Prompt: From the line containing "forall j k ej" down to the line containing "LocalityLbEndpoints_locality ej = Some" in the records below, reproduce every line exactly, ends included, and omit all others.

BEGIN Material for this task

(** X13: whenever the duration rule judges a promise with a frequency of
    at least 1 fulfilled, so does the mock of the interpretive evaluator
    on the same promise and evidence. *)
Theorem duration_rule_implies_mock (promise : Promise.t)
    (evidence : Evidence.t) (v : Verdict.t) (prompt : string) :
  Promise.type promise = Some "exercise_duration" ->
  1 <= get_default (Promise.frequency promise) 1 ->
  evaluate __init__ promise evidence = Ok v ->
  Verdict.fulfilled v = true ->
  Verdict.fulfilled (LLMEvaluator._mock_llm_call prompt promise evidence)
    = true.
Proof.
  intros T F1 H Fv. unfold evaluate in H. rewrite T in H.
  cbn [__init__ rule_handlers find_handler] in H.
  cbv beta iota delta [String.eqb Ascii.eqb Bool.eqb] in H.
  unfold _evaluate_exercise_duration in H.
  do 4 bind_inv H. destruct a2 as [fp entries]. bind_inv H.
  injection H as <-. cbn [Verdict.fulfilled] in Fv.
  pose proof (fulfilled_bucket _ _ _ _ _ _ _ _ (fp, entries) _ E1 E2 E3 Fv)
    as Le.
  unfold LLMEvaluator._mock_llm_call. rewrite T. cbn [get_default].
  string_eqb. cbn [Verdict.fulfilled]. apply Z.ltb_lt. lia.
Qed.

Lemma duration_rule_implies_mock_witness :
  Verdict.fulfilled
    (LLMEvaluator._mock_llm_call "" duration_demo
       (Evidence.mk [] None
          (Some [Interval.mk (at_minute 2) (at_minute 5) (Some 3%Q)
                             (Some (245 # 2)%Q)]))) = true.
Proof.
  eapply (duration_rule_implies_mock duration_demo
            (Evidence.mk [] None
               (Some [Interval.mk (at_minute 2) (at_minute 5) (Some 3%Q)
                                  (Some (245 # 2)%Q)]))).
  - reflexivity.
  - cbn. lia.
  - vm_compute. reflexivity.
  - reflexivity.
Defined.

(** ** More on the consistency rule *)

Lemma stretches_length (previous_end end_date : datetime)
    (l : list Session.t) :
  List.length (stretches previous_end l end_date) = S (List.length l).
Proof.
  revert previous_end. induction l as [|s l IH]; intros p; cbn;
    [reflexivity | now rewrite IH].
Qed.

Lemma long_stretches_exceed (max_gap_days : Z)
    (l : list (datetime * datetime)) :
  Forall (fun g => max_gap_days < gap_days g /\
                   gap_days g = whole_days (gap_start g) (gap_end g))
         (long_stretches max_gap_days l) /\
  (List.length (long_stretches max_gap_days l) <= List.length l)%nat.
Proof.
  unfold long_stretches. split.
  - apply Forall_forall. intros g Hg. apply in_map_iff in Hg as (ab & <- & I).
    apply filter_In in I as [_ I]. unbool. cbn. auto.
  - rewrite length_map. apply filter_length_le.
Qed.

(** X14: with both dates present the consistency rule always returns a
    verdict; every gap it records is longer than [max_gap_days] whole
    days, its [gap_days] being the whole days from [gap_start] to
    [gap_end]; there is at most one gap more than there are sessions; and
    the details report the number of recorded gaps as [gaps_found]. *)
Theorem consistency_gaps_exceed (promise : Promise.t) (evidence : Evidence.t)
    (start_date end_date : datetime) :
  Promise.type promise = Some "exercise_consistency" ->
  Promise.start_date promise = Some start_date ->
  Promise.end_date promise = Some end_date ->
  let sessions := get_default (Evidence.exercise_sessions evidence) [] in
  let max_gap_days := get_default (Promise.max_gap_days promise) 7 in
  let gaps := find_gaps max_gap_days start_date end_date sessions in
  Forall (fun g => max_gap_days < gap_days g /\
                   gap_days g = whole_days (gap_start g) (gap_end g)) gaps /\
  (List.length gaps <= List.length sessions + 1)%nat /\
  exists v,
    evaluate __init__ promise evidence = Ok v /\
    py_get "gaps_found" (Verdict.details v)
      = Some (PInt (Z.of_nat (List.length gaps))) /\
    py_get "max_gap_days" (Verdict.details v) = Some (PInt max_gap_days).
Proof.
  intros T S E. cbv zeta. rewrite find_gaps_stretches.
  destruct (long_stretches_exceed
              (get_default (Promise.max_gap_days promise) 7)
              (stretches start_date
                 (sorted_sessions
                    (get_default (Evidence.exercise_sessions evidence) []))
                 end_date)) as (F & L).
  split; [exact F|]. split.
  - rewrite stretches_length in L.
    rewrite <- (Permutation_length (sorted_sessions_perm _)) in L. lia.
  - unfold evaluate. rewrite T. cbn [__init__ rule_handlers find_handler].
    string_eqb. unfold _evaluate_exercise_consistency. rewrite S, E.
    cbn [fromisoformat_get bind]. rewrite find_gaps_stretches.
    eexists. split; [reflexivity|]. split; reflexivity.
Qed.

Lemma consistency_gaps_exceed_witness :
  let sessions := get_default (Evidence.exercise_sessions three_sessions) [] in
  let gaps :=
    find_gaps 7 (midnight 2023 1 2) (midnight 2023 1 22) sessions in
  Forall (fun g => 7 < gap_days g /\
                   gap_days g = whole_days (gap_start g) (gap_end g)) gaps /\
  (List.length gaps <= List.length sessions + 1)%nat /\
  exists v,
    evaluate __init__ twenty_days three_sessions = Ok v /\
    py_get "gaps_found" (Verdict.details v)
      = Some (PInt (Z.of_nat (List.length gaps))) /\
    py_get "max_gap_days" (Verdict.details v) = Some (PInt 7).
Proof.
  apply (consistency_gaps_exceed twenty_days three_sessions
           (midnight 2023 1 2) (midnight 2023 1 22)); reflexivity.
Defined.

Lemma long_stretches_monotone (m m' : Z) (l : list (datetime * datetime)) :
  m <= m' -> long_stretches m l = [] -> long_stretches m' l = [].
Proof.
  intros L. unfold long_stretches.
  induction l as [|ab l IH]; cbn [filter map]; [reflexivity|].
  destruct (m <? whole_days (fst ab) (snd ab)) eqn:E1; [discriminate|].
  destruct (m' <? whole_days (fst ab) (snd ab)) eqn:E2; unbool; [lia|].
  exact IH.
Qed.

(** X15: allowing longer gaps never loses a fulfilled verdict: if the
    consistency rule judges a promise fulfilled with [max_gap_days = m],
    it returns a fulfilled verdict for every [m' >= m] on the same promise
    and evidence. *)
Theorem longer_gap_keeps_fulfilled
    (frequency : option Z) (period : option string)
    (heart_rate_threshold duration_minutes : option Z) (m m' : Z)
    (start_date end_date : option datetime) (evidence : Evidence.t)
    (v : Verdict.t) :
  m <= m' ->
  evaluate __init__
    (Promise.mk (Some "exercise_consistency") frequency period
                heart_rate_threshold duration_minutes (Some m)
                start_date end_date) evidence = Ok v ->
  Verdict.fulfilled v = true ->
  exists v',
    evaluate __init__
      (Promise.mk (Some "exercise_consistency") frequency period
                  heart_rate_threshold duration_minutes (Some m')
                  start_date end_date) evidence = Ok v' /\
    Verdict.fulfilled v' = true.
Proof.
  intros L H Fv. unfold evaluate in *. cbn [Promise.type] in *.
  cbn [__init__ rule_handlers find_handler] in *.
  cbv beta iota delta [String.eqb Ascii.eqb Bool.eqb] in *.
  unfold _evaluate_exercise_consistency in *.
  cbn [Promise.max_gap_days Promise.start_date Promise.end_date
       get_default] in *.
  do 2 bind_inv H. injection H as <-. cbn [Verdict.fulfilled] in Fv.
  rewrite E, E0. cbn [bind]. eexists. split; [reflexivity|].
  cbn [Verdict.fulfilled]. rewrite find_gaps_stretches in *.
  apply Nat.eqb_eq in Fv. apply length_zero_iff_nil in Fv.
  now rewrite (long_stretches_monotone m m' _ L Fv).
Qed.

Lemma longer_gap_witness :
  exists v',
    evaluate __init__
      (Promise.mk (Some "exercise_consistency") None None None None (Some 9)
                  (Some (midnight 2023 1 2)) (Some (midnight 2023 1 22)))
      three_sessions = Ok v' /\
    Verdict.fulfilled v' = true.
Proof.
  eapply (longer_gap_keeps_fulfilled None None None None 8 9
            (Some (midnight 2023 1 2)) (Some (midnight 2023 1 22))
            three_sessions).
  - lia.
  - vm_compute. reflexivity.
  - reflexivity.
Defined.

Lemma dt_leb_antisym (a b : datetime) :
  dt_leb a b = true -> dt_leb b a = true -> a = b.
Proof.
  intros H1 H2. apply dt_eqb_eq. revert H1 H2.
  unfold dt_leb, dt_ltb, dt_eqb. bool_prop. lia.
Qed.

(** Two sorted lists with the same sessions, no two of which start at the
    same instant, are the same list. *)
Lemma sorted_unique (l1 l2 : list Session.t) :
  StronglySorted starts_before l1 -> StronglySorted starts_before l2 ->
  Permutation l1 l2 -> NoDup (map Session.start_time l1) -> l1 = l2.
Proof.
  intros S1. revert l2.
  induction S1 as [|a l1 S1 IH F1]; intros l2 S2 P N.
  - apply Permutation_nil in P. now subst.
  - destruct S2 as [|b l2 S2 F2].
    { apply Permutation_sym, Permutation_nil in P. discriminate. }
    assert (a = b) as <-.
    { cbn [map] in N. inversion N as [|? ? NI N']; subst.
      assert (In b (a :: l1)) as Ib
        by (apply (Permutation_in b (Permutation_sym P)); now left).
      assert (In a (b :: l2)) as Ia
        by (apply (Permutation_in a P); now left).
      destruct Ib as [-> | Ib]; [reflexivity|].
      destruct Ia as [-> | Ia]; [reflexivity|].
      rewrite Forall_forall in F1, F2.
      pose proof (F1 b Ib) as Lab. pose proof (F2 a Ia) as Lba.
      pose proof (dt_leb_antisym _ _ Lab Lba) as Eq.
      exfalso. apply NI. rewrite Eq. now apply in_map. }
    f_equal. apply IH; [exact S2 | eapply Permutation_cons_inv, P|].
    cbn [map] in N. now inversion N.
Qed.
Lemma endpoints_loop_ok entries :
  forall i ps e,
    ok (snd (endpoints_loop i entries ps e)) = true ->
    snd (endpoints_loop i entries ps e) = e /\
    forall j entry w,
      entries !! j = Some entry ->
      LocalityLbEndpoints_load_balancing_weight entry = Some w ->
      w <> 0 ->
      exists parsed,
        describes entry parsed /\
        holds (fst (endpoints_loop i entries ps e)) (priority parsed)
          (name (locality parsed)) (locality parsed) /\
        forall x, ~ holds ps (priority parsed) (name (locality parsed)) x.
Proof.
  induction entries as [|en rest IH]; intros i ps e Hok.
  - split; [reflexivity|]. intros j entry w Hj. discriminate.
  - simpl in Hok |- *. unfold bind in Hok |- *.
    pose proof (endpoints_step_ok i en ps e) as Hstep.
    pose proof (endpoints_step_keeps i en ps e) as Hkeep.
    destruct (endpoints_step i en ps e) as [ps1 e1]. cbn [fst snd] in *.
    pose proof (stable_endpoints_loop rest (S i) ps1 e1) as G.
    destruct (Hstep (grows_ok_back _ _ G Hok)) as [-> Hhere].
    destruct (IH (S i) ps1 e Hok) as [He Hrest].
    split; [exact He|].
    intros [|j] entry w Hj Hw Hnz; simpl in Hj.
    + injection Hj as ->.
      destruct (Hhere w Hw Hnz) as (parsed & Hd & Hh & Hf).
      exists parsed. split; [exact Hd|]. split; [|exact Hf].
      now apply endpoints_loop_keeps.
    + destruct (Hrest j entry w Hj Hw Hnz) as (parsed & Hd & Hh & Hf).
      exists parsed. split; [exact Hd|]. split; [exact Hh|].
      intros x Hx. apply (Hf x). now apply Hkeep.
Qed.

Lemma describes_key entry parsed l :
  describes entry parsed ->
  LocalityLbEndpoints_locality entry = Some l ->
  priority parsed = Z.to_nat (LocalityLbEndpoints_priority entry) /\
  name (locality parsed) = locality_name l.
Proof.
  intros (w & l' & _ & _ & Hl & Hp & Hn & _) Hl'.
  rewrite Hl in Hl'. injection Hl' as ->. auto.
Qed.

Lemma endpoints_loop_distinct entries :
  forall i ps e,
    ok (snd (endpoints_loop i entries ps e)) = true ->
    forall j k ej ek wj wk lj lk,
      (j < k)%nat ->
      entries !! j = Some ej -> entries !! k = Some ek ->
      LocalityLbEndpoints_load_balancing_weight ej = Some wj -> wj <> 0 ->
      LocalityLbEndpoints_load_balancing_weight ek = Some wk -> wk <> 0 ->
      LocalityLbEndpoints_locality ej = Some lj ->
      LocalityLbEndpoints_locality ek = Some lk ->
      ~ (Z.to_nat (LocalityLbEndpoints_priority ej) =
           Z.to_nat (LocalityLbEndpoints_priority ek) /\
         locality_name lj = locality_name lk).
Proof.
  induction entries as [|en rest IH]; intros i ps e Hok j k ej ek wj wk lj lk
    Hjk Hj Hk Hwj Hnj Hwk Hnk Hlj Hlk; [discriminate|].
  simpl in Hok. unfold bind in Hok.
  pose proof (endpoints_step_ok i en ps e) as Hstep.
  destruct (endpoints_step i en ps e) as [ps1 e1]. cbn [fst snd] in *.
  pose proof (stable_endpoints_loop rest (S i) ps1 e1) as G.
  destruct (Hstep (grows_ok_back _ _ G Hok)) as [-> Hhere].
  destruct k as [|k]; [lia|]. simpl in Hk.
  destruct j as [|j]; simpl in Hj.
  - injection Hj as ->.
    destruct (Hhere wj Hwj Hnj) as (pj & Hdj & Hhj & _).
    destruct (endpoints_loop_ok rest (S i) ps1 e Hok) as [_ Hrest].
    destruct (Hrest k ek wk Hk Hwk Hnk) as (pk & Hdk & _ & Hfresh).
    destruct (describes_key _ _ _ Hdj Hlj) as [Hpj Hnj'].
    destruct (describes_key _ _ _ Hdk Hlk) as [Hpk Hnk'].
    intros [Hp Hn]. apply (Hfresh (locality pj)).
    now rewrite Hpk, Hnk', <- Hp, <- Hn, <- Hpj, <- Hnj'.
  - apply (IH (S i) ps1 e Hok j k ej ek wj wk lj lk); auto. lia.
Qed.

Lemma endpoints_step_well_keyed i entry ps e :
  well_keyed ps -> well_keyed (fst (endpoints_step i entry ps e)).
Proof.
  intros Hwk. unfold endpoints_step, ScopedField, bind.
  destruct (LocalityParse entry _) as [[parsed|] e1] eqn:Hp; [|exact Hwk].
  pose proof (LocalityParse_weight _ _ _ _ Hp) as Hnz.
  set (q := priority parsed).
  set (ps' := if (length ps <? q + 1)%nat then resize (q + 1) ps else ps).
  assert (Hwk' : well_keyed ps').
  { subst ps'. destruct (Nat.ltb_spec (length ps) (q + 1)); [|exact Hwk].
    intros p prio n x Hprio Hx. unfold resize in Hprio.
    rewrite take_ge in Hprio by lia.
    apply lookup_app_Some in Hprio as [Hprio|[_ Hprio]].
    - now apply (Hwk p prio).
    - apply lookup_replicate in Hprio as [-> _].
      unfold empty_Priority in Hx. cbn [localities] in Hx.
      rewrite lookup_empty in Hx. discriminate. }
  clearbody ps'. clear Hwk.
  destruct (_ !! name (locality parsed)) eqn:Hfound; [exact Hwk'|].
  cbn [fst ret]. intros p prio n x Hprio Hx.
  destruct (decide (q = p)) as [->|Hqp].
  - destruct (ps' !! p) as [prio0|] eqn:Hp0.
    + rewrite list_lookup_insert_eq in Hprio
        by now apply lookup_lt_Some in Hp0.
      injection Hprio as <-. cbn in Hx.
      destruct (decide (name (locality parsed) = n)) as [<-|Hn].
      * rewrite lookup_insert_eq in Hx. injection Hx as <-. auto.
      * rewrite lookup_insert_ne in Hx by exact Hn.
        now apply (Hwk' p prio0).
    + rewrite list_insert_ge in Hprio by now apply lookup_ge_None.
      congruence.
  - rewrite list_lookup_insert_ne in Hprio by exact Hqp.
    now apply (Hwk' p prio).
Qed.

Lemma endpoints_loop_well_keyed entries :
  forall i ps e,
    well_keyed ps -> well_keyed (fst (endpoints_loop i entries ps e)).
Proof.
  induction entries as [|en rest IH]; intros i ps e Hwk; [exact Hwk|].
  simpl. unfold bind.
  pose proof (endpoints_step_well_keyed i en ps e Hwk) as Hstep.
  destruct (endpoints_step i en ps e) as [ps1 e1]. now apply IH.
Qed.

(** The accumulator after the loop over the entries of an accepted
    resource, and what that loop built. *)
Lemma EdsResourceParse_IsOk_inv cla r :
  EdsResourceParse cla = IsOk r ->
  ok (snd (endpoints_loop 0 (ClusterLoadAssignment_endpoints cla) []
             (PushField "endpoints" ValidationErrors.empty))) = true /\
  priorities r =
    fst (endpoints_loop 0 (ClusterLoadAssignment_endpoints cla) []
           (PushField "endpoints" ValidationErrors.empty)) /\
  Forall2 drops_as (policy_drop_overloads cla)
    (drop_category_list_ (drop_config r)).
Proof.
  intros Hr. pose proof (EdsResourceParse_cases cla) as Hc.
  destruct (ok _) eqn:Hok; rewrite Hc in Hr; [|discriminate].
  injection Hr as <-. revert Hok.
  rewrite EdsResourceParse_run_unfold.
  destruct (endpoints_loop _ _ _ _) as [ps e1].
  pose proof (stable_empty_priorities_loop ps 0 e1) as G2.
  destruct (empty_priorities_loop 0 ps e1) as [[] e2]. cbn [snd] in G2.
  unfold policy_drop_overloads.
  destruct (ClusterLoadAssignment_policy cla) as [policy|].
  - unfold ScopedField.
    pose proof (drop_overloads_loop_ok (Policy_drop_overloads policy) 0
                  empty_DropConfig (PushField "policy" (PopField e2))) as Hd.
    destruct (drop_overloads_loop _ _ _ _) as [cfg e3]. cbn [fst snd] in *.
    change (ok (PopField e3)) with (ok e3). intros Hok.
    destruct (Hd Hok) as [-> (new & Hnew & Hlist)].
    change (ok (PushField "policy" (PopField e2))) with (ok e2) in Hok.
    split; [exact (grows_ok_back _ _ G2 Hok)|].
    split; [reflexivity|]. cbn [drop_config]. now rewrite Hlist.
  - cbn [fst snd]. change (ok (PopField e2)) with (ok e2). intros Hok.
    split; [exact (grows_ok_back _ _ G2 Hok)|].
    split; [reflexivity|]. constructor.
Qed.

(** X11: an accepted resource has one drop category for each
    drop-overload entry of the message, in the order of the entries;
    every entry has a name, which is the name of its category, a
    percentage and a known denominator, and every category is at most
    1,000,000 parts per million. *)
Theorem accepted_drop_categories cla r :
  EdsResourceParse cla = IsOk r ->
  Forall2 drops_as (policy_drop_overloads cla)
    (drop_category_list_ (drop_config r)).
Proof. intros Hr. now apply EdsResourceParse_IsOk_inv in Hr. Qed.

END Material for this task

Solved exercise:
    forall j k ej ek wj wk lj lk,
      (j < k)%nat ->
      entries !! j = Some ej -> entries !! k = Some ek ->
      LocalityLbEndpoints_load_balancing_weight ej = Some wj -> wj <> 0 ->
      LocalityLbEndpoints_load_balancing_weight ek = Some wk -> wk <> 0 ->
      LocalityLbEndpoints_locality ej = Some lj ->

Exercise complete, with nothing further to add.